"""
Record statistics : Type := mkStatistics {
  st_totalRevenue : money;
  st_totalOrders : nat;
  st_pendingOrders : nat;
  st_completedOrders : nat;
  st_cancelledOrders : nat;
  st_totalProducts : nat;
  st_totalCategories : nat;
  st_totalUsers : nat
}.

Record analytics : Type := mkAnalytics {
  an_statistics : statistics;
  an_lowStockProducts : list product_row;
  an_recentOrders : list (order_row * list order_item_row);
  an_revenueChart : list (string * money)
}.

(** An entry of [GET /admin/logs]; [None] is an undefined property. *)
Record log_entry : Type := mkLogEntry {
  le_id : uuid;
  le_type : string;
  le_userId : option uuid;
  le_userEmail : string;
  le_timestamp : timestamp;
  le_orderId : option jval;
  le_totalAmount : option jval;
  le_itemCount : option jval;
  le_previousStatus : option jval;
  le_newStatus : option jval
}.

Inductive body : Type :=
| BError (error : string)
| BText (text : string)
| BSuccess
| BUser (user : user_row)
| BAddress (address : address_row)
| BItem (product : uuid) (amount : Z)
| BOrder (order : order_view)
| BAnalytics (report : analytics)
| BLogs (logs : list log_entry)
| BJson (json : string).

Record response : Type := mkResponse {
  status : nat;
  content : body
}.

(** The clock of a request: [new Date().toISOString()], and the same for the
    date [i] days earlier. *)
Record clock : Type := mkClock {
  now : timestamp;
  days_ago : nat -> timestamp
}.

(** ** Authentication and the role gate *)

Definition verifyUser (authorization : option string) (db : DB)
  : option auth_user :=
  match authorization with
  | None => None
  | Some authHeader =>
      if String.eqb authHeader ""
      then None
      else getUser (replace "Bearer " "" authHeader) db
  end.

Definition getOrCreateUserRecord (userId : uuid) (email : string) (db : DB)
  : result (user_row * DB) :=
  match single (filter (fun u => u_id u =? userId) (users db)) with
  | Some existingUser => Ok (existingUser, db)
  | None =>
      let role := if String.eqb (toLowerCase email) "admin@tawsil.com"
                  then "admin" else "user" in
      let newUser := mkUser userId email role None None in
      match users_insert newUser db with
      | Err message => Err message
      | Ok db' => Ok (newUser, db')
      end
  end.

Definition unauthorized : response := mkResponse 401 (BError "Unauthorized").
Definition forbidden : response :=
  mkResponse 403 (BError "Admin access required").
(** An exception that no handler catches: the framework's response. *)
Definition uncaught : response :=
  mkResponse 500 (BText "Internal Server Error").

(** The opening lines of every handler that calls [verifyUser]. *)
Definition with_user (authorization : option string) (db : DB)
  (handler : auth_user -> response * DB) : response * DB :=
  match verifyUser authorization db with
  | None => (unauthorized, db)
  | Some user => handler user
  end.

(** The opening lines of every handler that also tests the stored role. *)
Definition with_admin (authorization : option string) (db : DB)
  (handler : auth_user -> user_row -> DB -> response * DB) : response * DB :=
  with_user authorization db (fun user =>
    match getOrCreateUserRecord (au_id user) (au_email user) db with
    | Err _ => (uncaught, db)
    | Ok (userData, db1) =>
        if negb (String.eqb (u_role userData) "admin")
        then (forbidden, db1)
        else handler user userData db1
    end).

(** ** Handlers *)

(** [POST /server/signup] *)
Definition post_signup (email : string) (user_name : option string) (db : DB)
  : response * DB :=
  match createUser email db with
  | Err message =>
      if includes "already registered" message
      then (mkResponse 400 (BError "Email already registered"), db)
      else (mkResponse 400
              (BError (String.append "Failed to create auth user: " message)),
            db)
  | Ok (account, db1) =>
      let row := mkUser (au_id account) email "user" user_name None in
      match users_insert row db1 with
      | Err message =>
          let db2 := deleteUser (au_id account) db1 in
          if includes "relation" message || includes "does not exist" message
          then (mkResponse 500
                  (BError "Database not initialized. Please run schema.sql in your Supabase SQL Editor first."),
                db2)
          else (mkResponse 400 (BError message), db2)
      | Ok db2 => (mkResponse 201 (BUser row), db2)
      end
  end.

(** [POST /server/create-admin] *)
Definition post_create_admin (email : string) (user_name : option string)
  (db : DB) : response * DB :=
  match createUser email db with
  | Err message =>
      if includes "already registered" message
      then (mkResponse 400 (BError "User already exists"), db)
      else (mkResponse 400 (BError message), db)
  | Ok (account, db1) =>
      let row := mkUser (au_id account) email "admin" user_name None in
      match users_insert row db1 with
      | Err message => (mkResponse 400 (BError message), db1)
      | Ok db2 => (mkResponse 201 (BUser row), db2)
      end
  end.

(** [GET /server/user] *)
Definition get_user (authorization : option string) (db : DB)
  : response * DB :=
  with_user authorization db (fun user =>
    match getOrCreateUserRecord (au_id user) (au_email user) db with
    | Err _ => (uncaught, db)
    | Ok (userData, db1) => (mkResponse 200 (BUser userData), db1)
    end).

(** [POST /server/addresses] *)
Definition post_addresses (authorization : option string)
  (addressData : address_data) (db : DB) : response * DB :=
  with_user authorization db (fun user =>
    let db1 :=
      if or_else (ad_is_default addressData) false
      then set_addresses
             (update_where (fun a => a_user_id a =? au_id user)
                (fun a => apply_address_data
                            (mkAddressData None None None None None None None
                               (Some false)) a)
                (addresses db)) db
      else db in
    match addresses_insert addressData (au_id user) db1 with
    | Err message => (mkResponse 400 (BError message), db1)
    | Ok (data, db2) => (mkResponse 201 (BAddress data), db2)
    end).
"""
▸ **Your goal**
The data above must be restated word for word.

▸ **Result for this exercise**
Record statistics : Type := mkStatistics {
  st_totalRevenue : money;
  st_totalOrders : nat;
  st_pendingOrders : nat;
  st_completedOrders : nat;
  st_cancelledOrders : nat;
  st_totalProducts : nat;
  st_totalCategories : nat;
  st_totalUsers : nat
}.

Record analytics : Type := mkAnalytics {
  an_statistics : statistics;
  an_lowStockProducts : list product_row;
  an_recentOrders : list (order_row * list order_item_row);
  an_revenueChart : list (string * money)
}.

(** An entry of [GET /admin/logs]; [None] is an undefined property. *)
Record log_entry : Type := mkLogEntry {
  le_id : uuid;
  le_type : string;
  le_userId : option uuid;
  le_userEmail : string;
  le_timestamp : timestamp;
  le_orderId : option jval;
  le_totalAmount : option jval;
  le_itemCount : option jval;
  le_previousStatus : option jval;
  le_newStatus : option jval
}.

Inductive body : Type :=
| BError (error : string)
| BText (text : string)
| BSuccess
| BUser (user : user_row)
| BAddress (address : address_row)
| BItem (product : uuid) (amount : Z)
| BOrder (order : order_view)
| BAnalytics (report : analytics)
| BLogs (logs : list log_entry)
| BJson (json : string).

Record response : Type := mkResponse {
  status : nat;
  content : body
}.

(** The clock of a request: [new Date().toISOString()], and the same for the
    date [i] days earlier. *)
Record clock : Type := mkClock {
  now : timestamp;
  days_ago : nat -> timestamp
}.

(** ** Authentication and the role gate *)

Definition verifyUser (authorization : option string) (db : DB)
  : option auth_user :=
  match authorization with
  | None => None
  | Some authHeader =>
      if String.eqb authHeader ""
      then None
      else getUser (replace "Bearer " "" authHeader) db
  end.

Definition getOrCreateUserRecord (userId : uuid) (email : string) (db : DB)
  : result (user_row * DB) :=
  match single (filter (fun u => u_id u =? userId) (users db)) with
  | Some existingUser => Ok (existingUser, db)
  | None =>
      let role := if String.eqb (toLowerCase email) "admin@tawsil.com"
                  then "admin" else "user" in
      let newUser := mkUser userId email role None None in
      match users_insert newUser db with
      | Err message => Err message
      | Ok db' => Ok (newUser, db')
      end
  end.

Definition unauthorized : response := mkResponse 401 (BError "Unauthorized").
Definition forbidden : response :=
  mkResponse 403 (BError "Admin access required").
(** An exception that no handler catches: the framework's response. *)
Definition uncaught : response :=
  mkResponse 500 (BText "Internal Server Error").

(** The opening lines of every handler that calls [verifyUser]. *)
Definition with_user (authorization : option string) (db : DB)
  (handler : auth_user -> response * DB) : response * DB :=
  match verifyUser authorization db with
  | None => (unauthorized, db)
  | Some user => handler user
  end.

(** The opening lines of every handler that also tests the stored role. *)
Definition with_admin (authorization : option string) (db : DB)
  (handler : auth_user -> user_row -> DB -> response * DB) : response * DB :=
  with_user authorization db (fun user =>
    match getOrCreateUserRecord (au_id user) (au_email user) db with
    | Err _ => (uncaught, db)
    | Ok (userData, db1) =>
        if negb (String.eqb (u_role userData) "admin")
        then (forbidden, db1)
        else handler user userData db1
    end).

(** ** Handlers *)

(** [POST /server/signup] *)
Definition post_signup (email : string) (user_name : option string) (db : DB)
  : response * DB :=
  match createUser email db with
  | Err message =>
      if includes "already registered" message
      then (mkResponse 400 (BError "Email already registered"), db)
      else (mkResponse 400
              (BError (String.append "Failed to create auth user: " message)),
            db)
  | Ok (account, db1) =>
      let row := mkUser (au_id account) email "user" user_name None in
      match users_insert row db1 with
      | Err message =>
          let db2 := deleteUser (au_id account) db1 in
          if includes "relation" message || includes "does not exist" message
          then (mkResponse 500
                  (BError "Database not initialized. Please run schema.sql in your Supabase SQL Editor first."),
                db2)
          else (mkResponse 400 (BError message), db2)
      | Ok db2 => (mkResponse 201 (BUser row), db2)
      end
  end.

(** [POST /server/create-admin] *)
Definition post_create_admin (email : string) (user_name : option string)
  (db : DB) : response * DB :=
  match createUser email db with
  | Err message =>
      if includes "already registered" message
      then (mkResponse 400 (BError "User already exists"), db)
      else (mkResponse 400 (BError message), db)
  | Ok (account, db1) =>
      let row := mkUser (au_id account) email "admin" user_name None in
      match users_insert row db1 with
      | Err message => (mkResponse 400 (BError message), db1)
      | Ok db2 => (mkResponse 201 (BUser row), db2)
      end
  end.

(** [GET /server/user] *)
Definition get_user (authorization : option string) (db : DB)
  : response * DB :=
  with_user authorization db (fun user =>
    match getOrCreateUserRecord (au_id user) (au_email user) db with
    | Err _ => (uncaught, db)
    | Ok (userData, db1) => (mkResponse 200 (BUser userData), db1)
    end).

(** [POST /server/addresses] *)
Definition post_addresses (authorization : option string)
  (addressData : address_data) (db : DB) : response * DB :=
  with_user authorization db (fun user =>
    let db1 :=
      if or_else (ad_is_default addressData) false
      then set_addresses
             (update_where (fun a => a_user_id a =? au_id user)
                (fun a => apply_address_data
                            (mkAddressData None None None None None None None
                               (Some false)) a)
                (addresses db)) db
      else db in
    match addresses_insert addressData (au_id user) db1 with
    | Err message => (mkResponse 400 (BError message), db1)
    | Ok (data, db2) => (mkResponse 201 (BAddress data), db2)
    end).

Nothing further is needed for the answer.